Exercise directions :: The lines below that include "reflexivity" are to be found and copied.

Given records ::
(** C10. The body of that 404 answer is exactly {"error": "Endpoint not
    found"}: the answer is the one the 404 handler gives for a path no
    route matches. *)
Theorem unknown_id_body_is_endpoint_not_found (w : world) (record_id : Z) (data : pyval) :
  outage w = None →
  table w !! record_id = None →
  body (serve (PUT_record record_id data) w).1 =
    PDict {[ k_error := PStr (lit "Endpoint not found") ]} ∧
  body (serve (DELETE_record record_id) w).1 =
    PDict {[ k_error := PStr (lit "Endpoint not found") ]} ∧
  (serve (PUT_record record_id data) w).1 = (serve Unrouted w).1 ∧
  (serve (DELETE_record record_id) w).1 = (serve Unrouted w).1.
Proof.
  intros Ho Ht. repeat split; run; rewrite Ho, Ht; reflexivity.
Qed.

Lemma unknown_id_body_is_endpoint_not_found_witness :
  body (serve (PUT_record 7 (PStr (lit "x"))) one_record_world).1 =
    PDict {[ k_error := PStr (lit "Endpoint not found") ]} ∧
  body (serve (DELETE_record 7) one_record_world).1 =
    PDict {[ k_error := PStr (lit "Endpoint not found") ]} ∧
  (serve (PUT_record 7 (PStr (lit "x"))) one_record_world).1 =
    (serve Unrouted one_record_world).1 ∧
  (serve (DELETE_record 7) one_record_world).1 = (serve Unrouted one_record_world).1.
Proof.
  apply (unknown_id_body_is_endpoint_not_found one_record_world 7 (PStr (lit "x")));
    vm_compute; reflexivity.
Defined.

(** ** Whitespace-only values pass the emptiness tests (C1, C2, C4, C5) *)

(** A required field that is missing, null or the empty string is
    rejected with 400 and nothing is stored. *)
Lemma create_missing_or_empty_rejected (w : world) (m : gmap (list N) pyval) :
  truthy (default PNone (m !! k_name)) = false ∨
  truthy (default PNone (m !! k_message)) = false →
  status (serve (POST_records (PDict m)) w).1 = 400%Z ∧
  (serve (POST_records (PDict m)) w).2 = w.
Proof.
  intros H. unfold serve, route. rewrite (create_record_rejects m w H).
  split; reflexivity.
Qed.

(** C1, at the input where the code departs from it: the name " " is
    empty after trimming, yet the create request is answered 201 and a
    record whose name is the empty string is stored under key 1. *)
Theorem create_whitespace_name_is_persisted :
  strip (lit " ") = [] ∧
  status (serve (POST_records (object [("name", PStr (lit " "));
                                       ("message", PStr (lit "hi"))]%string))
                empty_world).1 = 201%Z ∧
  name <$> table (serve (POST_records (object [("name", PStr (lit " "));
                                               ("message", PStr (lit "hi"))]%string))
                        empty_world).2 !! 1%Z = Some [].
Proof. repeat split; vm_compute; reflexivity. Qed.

Exercise output ::
  intros Ho Ht. repeat split; run; rewrite Ho, Ht; reflexivity.
    vm_compute; reflexivity.
  split; reflexivity.
Proof. repeat split; vm_compute; reflexivity. Qed.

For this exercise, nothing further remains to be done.